Interns and volunteers shared with Kraus the fun of finding material for the links. ("You'd just Google 'sea monster' and go from there," he says.) The Web site was designed on his own time by a tech-savvy volunteer, David Dulick, who works for Zoltun Design, and maintained by him and Kraus.
There was also a weekly mystery contest with prizes, which gathered entrants' ZIP codes and e-mail addresses and enticed them to return. And from the start one link led to a blog that Aguirre-Sacasa wrote in the character of Gilbert, a marine biologist in the play, which told, in something like real time, his back story. In fact, those who see the play may still want to read it as, in effect, a prequel.

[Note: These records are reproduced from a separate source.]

(** Finite checks over the sextets. *)
Lemma sextet_forall (f : Z -> bool) v : forallb f (seqZ 0 64) = true -> 0 <= v < 64 -> f v = true.
Proof.
  intros H Hv. rewrite forallb_forall in H. apply H, list_elem_of_In, elem_of_seqZ. lia.
Qed.

Lemma b64_value_char alphabet v : 0 <= v < 64 -> b64_value alphabet (b64_char alphabet v) = Some v.
Proof.
  intros Hv. pose proof (sextet_forall
    (fun v => bool_decide (b64_value alphabet (b64_char alphabet v) = Some v)) v) as H.
  eapply bool_decide_eq_true_1, H; [|done]. by destruct alphabet; vm_compute.
Qed.

Lemma b64_char_byte alphabet v : 0 <= v < 64 -> byte (b64_char alphabet v) /\ b64_char alphabet v <> PAD.
Proof.
  intros Hv. unfold PAD.
  assert (H : ((0 <=? b64_char alphabet v) && (b64_char alphabet v <? 256) && negb (b64_char alphabet v =? 61)) = true).
  { apply (sextet_forall (fun v => (0 <=? b64_char alphabet v) && (b64_char alphabet v <? 256)
      && negb (b64_char alphabet v =? 61))); [|done]. by destruct alphabet; vm_compute. }
  bool_hyps. unfold byte. lia.
Qed.

Lemma b64_char_value alphabet c v : b64_value alphabet c = Some v -> b64_char alphabet v = c.
Proof.
  unfold b64_value. destruct alphabet; simpl; repeat case_match; intros; simplify_eq; bool_hyps;
    unfold b64_char; simpl; repeat case_match; bool_hyps; lia.
Qed.

(** ** Bit fields *)

Lemma shl_field v k : 0 <= k <= 8 -> u8 (Z.shiftl v k) = v mod 2 ^ (8 - k) * 2 ^ k.
Proof.
  intros Hk. unfold u8. rewrite shiftl_mul by lia.
  replace (2 ^ 8) with (2 ^ (8 - k) * 2 ^ k) by (rewrite <- Z.pow_add_r by lia; f_equal; lia).
  apply Z.mul_mod_distr_r; lia.
Qed.

Lemma field_or v k y : 0 <= k <= 8 -> 0 <= y < 2 ^ k ->
  Z.lor (u8 (Z.shiftl v k)) y = v mod 2 ^ (8 - k) * 2 ^ k + y.
Proof.
  intros Hk Hy. rewrite shl_field by done.
  apply (lor_add _ _ k); [lia|apply Z.mod_mul; lia|done].
Qed.

Lemma byte_shr b k : 0 <= k <= 8 -> byte b -> Z.shiftr b k = b / 2 ^ k /\ 0 <= b / 2 ^ k < 2 ^ (8 - k).
Proof.
  unfold byte. intros Hk Hb. rewrite shiftr_div by lia. split; [done|].
  split; [apply Z.div_pos; lia|]. apply Z.div_lt_upper_bound; [lia|].
  rewrite <- Z.pow_add_r by lia. replace (k + (8 - k)) with 8 by lia. lia.
Qed.

(** The four sextets of three bytes. *)
Lemma triple_sextets b0 b1 b2 : byte b0 -> byte b1 -> byte b2 ->
  Z.shiftr b0 2 = b0 / 4 /\
  Z.lor (u8 (Z.shiftl (Z.land b0 3) 4)) (Z.shiftr b1 4) = b0 mod 4 * 16 + b1 / 16 /\
  Z.lor (u8 (Z.shiftl (Z.land b1 15) 2)) (Z.shiftr b2 6) = b1 mod 16 * 4 + b2 / 64 /\
  Z.land b2 63 = b2 mod 64 /\
  u8 (Z.shiftl (Z.land b0 3) 4) = b0 mod 4 * 16 /\ u8 (Z.shiftl (Z.land b1 15) 2) = b1 mod 16 * 4.
Proof.
  intros H0 H1 H2. destruct (byte_shr b0 2 ltac:(lia) H0) as [E0 _].
  destruct (byte_shr b1 4 ltac:(lia) H1) as [E1 B1]. destruct (byte_shr b2 6 ltac:(lia) H2) as [E2 B2].
  change 3 with (2 ^ 2 - 1). change 15 with (2 ^ 4 - 1). change 63 with (2 ^ 6 - 1).
  rewrite !land_ones by lia. rewrite E0, E1, E2. change (8 - 4) with 4 in *. change (8 - 6) with 2 in *.
  change (2 ^ 2) with 4 in *. change (2 ^ 4) with 16 in *. change (2 ^ 6) with 64 in *.
  pose proof (Z.mod_pos_bound b0 4 ltac:(lia)). pose proof (Z.mod_pos_bound b1 16 ltac:(lia)).
  rewrite !field_or, !shl_field by lia. change (8 - 4) with 4. change (8 - 2) with 6.
  change (2 ^ 4) with 16. change (2 ^ 6) with 64. change (2 ^ 2) with 4.
  rewrite !(Z.mod_small (b0 mod 4)), !(Z.mod_small (b1 mod 16)) by lia. done.
Qed.

(** Their bounds. *)
Lemma triple_bounds b0 b1 b2 : byte b0 -> byte b1 -> byte b2 ->
  0 <= b0 / 4 < 64 /\ 0 <= b0 mod 4 * 16 + b1 / 16 < 64 /\ 0 <= b1 mod 16 * 4 + b2 / 64 < 64 /\
  0 <= b2 mod 64 < 64 /\ 0 <= b0 mod 4 * 16 < 64 /\ 0 <= b1 mod 16 * 4 < 64.
Proof.
  intros H0 H1 H2. destruct (byte_shr b0 2 ltac:(lia) H0) as [_ B0].
  destruct (byte_shr b1 4 ltac:(lia) H1) as [_ B1]. destruct (byte_shr b2 6 ltac:(lia) H2) as [_ B2].
  pose proof (Z.mod_pos_bound b0 4 ltac:(lia)). pose proof (Z.mod_pos_bound b1 16 ltac:(lia)).
  pose proof (Z.mod_pos_bound b2 64 ltac:(lia)).
  change (2 ^ 2) with 4 in *. change (2 ^ 4) with 16 in *. change (2 ^ 6) with 64 in *.
  change (2 ^ (8 - 2)) with 64 in *. change (2 ^ (8 - 4)) with 16 in *. change (2 ^ (8 - 6)) with 4 in *. lia.
Qed.

(** ** Encoding *)

Lemma take_insert_app {A} (l p : list A) o o' x : (o < length l)%nat -> take o l = p -> o' = S o ->
  take o' (<[o:=x]> l) = p ++ [x].
Proof. intros Ho <- ->. by apply take_insert_S. Qed.

(** The bytes before [i] are encoded; the rest of the encoding is still to come. *)
Definition encoded_to (alphabet : Alphabet) (data : list Z) (i : nat) (output : list Z) : Prop :=
  (i mod 3 = 0)%nat /\
  length output = (i / 3 * 4 + length (b64_encoding alphabet (drop i data)))%nat /\
  take (i / 3 * 4) output ++ b64_encoding alphabet (drop i data) = b64_encoding alphabet data.

Lemma div3_S i : (i mod 3 = 0)%nat ->
  ((i + 3) / 3 * 4 = i / 3 * 4 + 4)%nat /\ ((i + 3) mod 3 = 0)%nat.
Proof.
  intros Hi. replace (i + 3)%nat with (i + 1 * 3)%nat by lia.
  rewrite Nat.div_add, Nat.Div0.mod_add by lia. lia.
Qed.

Lemma drop_three {A} (l : list A) i x y z :
  l !! i = Some x -> l !! (i + 1)%nat = Some y -> l !! (i + 2)%nat = Some z ->
  drop i l = x :: y :: z :: drop (i + 3) l.
Proof.
  intros Hx Hy Hz. rewrite (drop_S _ _ _ Hx). replace (i + 1)%nat with (S i) in Hy by lia.
  rewrite (drop_S _ _ _ Hy). replace (i + 2)%nat with (S (S i)) in Hz by lia.
  rewrite (drop_S _ _ _ Hz). by replace (i + 3)%nat with (S (S (S i))) by lia.
Qed.
(* ===== verification/ConstEq.v ===== *)
(** * constant_time_eq: comparison without early exit

    src/constant_time_eq/src/generic.rs, and the wrappers of lib.rs in a build
    without a vector implementation.  [word] is the size in bytes of the
    target's natural word type; [optimizer_hide] and [with_dit] are the identity
    on values.  Only the values are modelled, not the time. *)
From Stdlib Require Import ZArith Lia.
From stdpp Require Import base list numbers option.
From S2P Require Import Prelude Words.

Module ConstEq.

Section Generic.
(** [size_of::<Word>()]. *)
Context (word : nat).

(** [cmp_step::<T>] for a [T] of [n] bytes: the difference, and what is left
    of the two slices. *)
Definition cmp_step (n : nat) (a b : list Z) : option (Z * list Z * list Z) :=
  wa ← slice a 0 n;
  wb ← slice b 0 n;
  Some (Z.lxor (from_le wa) (from_le wb), drop n a, drop n b).

(** [let cmp = optimizer_hide(cmp_step::<T>(..) as Word); tmp |= cmp]. *)
Definition accumulate (n : nat) (s : list Z * list Z * Z) : option (list Z * list Z * Z) :=
  let '(a, b, tmp) := s in
  '(cmp, a, b) ← cmp_step n a b;
  Some (a, b, Z.lor tmp (cmp mod 2 ^ (8 * Z.of_nat word))).

Definition left_at_least (n : nat) (s : list Z * list Z * Z) : bool :=
  let '(a, _, _) := s in (n <=? length a)%nat.

Definition accumulate_if (n : nat) (s : list Z * list Z * Z) : option (list Z * list Z * Z) :=
  if left_at_least n s then accumulate n s else Some s.

Definition constant_time_eq_impl (a b : list Z) (tmp : Z) : option bool :=
  if negb (length a =? length b)%nat then Some false else
  b ← slice b 0 (length a);
  if (length a =? 0)%nat then Some (tmp =? 0) else
  let fuel := S (length a) in
  s ← while_loop fuel (left_at_least word) (accumulate word) (a, b, tmp);
  s ← while_loop fuel (left_at_least 16) (accumulate 16) s;
  s ← accumulate_if 8 s;
  s ← accumulate_if 4 s;
  s ← accumulate_if 2 s;
  '(_, _, tmp) ← accumulate_if 1 s;
  Some (tmp =? 0).

Definition constant_time_eq (a b : list Z) : option bool := constant_time_eq_impl a b 0.

(** ** The accumulator *)

Hypothesis word_ok : (0 < word)%nat.

(** What is left decides, with the accumulator, what the whole comparison is. *)
Definition Pending (a b : list Z) (tmp : Z) (s : list Z * list Z * Z) : Prop :=
  let '(a', b', tmp') := s in
  length a' = length b' /\ bytes a' /\ bytes b' /\ 0 <= tmp' /\ (tmp' = 0 /\ a' = b' <-> tmp = 0 /\ a = b).

Lemma from_le_inj x y : bytes x -> bytes y -> length x = length y -> from_le x = from_le y -> x = y.
Proof. intros Hx Hy Hl He. rewrite <- (to_from_le x Hx), <- (to_from_le y Hy). by rewrite He, Hl. Qed.

(** One block: no bit of the difference is lost when the block fits a word. *)
Lemma accumulate_wp n a b tmp s : (n <= word)%nat -> Pending a b tmp s -> left_at_least n s = true ->
  wp (accumulate n s) (fun s' => Pending a b tmp s' /\ s'.1.1 = drop n s.1.1).
Proof.
  destruct s as [[a' b'] t]. intros Hn (Hl & Ha & Hb & Ht & He) Hge. cbn [left_at_least] in Hge. apply Nat.leb_le in Hge.
  unfold accumulate, cmp_step. do 2 apply wp_bind. apply wp_slice; [lia|done|]. apply wp_bind, wp_slice; [lia|by rewrite <- Hl|].
  rewrite !drop_0, Nat.sub_0_r. cbn [wp].
  pose proof (from_le_bound (take n a') (Forall_take _ _ _ Ha)) as Ba.
  pose proof (from_le_bound (take n b') (Forall_take _ _ _ Hb)) as Bb.
  rewrite length_take, Nat.min_l in Ba, Bb by (rewrite <- ?Hl; lia).
  assert (Hpow : 256 ^ Z.of_nat n = 2 ^ (8 * Z.of_nat n)) by (rewrite Z.pow_mul_r; [done|lia|lia]).
  assert (Hle : 2 ^ (8 * Z.of_nat n) <= 2 ^ (8 * Z.of_nat word)) by (apply Z.pow_le_mono_r; lia).
  rewrite Hpow in Ba, Bb. set (x := Z.lxor _ _).
  assert (Hx : 0 <= x < 2 ^ (8 * Z.of_nat n)) by (apply lxor_nonneg_bound; [lia|done|done]).
  rewrite Z.mod_small by lia. split; [|done]. split; [by rewrite !length_drop, Hl|].
  split; [by apply Forall_drop|]. split; [by apply Forall_drop|]. split; [apply Z.lor_nonneg; lia|].
  rewrite <- He, lor_0_iff by lia. unfold x. rewrite Z.lxor_eq_0_iff. split.
  - intros [[Ht0 Hx0] Hd]. split; [done|]. rewrite <- (take_drop n a'), <- (take_drop n b'), Hd. f_equal.
    apply from_le_inj; [by apply Forall_take|by apply Forall_take|by rewrite !length_take, Hl|done].
  - intros [Ht0 ->]. done.
Qed.

Lemma accumulate_all n a b tmp s fuel : (0 < n <= word)%nat -> Pending a b tmp s -> (length s.1.1 < fuel)%nat ->
  wp (while_loop fuel (left_at_least n) (accumulate n) s) (fun s' => Pending a b tmp s' /\ left_at_least n s' = false).
Proof.
  intros Hn Hs Hf. apply (wp_while (Pending a b tmp) (fun s => length s.1.1)); [done|done| |auto].
  intros t Ht Hc. eapply wp_mono; [by apply (accumulate_wp n); [lia|..]|]. intros t' [Ht' Hd]. split; [done|].
  rewrite Hd, length_drop. destruct t as [[a' b'] x]. cbn [left_at_least] in Hc. apply Nat.leb_le in Hc. simpl. lia.
Qed.

(** The narrower blocks: at most one of each is left, and none if it is wider
    than the word. *)
Lemma accumulate_if_wp n a b tmp s : Pending a b tmp s -> (length s.1.1 < 2 * n)%nat -> (length s.1.1 < word)%nat ->
  wp (accumulate_if n s) (fun s' => Pending a b tmp s' /\ (length s'.1.1 < n)%nat /\ (length s'.1.1 < word)%nat).
Proof.
  intros Hs H2 Hw. unfold accumulate_if. destruct (left_at_least n s) eqn:Hc.
  - destruct s as [[a' b'] x]. pose proof Hc as Hc'. cbn [left_at_least] in Hc'. apply Nat.leb_le in Hc'. simpl in H2, Hw.
    eapply wp_mono; [by apply (accumulate_wp n a b tmp (a', b', x)); [lia|..]|]. intros s' [Hs' Hd]. split; [done|].
    rewrite Hd, length_drop. simpl. lia.
  - cbn [wp]. split; [done|]. destruct s as [[a' b'] x]. cbn [left_at_least] in Hc. apply Nat.leb_gt in Hc. simpl in *. lia.
Qed.

Lemma constant_time_eq_wp a b tmp : (word <= 16)%nat -> bytes a -> bytes b -> 0 <= tmp ->
  wp (constant_time_eq_impl a b tmp) (fun r => r = bool_decide (tmp = 0 /\ a = b)).
Proof.
  intros H16 Ha Hb Ht. unfold constant_time_eq_impl. destruct (Nat.eqb_spec (length a) (length b)) as [Hl|Hl]; cbn [negb].
  2: { cbn [wp]. symmetry. apply bool_decide_eq_false_2. intros [_ ->]. done. }
  apply wp_bind, wp_slice; [lia|lia|]. rewrite drop_0, Nat.sub_0_r, take_ge by lia.
  destruct (Nat.eqb_spec (length a) 0) as [H0|H0].
  { cbn [wp]. destruct a; [|done]. destruct b; [|done]. case_bool_decide as Hd; [apply Z.eqb_eq|apply Z.eqb_neq]; naive_solver. }
  assert (H : Pending a b tmp (a, b, tmp)) by (split_and!; done).
  apply wp_bind. eapply wp_mono; [by apply (accumulate_all word); [lia|exact H|simpl; lia]|].
  intros s1 [P1 L1]. assert (W1 : (length s1.1.1 < word)%nat).
  { destruct s1 as [[a1 b1] t1]. cbn [left_at_least] in L1. by apply Nat.leb_gt in L1. }
  apply wp_bind. cbn [while_loop]. replace (left_at_least 16 s1) with false.
  2: { destruct s1 as [[a1 b1] t1]. cbn [left_at_least fst] in *. symmetry. apply Nat.leb_gt. lia. }
  cbn [wp]. apply wp_bind. eapply wp_mono; [apply (accumulate_if_wp 8); [exact P1|lia|lia]|].
  intros s2 (P2 & L2 & W2). apply wp_bind. eapply wp_mono; [apply (accumulate_if_wp 4); [exact P2|lia|lia]|].
  intros s3 (P3 & L3 & W3). apply wp_bind. eapply wp_mono; [apply (accumulate_if_wp 2); [exact P3|lia|lia]|].
  intros s4 (P4 & L4 & W4). apply wp_bind. eapply wp_mono; [apply (accumulate_if_wp 1); [exact P4|lia|lia]|].
  intros [[a' b'] t'] ((Hl' & _ & _ & _ & He) & L5 & _). cbn [wp]. simpl in L5. destruct a'; [|simpl in L5; lia].
  destruct b'; [|done]. case_bool_decide as Hd; [apply Z.eqb_eq|apply Z.eqb_neq]; naive_solver.
Qed.
End Generic.

(** The comparison without early exit decides equality of byte strings: for
    every word size of a target (1, 2, 4 or 8 bytes) it returns on strings of
    any lengths, no slice is out of range, no block is wider than the word it is
    folded into, and the answer is [true] exactly on equal strings. *)
Theorem constant_time_eq_correct (word : nat) (a b : list Z) :
  word ∈ [1; 2; 4; 8]%nat -> bytes a -> bytes b ->
  constant_time_eq word a b = Some (bool_decide (a = b)).
Proof.
  intros Hw Ha Hb. assert (H : (0 < word <= 16)%nat).
  { apply list_elem_of_In in Hw. simpl in Hw. lia. }
  pose proof (wp_elim _ _ (constant_time_eq_wp word ltac:(lia) a b 0 ltac:(lia) Ha Hb ltac:(lia))) as (r & Hr & ->).
  unfold constant_time_eq. rewrite Hr. f_equal. apply bool_decide_ext. naive_solver.
Qed.

Lemma constant_time_eq_witness :
  constant_time_eq 8 (seqZ 0 19) (seqZ 0 19) = Some (bool_decide (seqZ 0 19 = seqZ 0 19)) /\
  constant_time_eq 8 (seqZ 0 19) (seqZ 0 18 ++ [255]) = Some (bool_decide (seqZ 0 19 = seqZ 0 18 ++ [255])).
Proof.
  split; apply constant_time_eq_correct; try (repeat constructor; unfold byte; lia);
    repeat (constructor; [unfold byte; lia|]); constructor.
Defined.

End ConstEq.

There have been more usual marketing and promotional gambits, of course, leading to this Post-Gazette coverage, for example. And drawing on his previous City job as director of events, Kraus has also helped plan showcases for local comic-book vendors and various appearances by Aguirre-Sacasa.
As to the site, it has been fun for creators and visitors. And it didn't cost City more than staff time and some posters and ads out of the usual promotional budget.
But will it pay off? The site meter shows 6,600 visitors to date, although that includes repeat visits. Some 1,500 people have read Gilbert's blog. How many of these will turn into ticket-buyers? A healthy pre-sale (healthy for a new play) suggests it's paying off, but time will tell.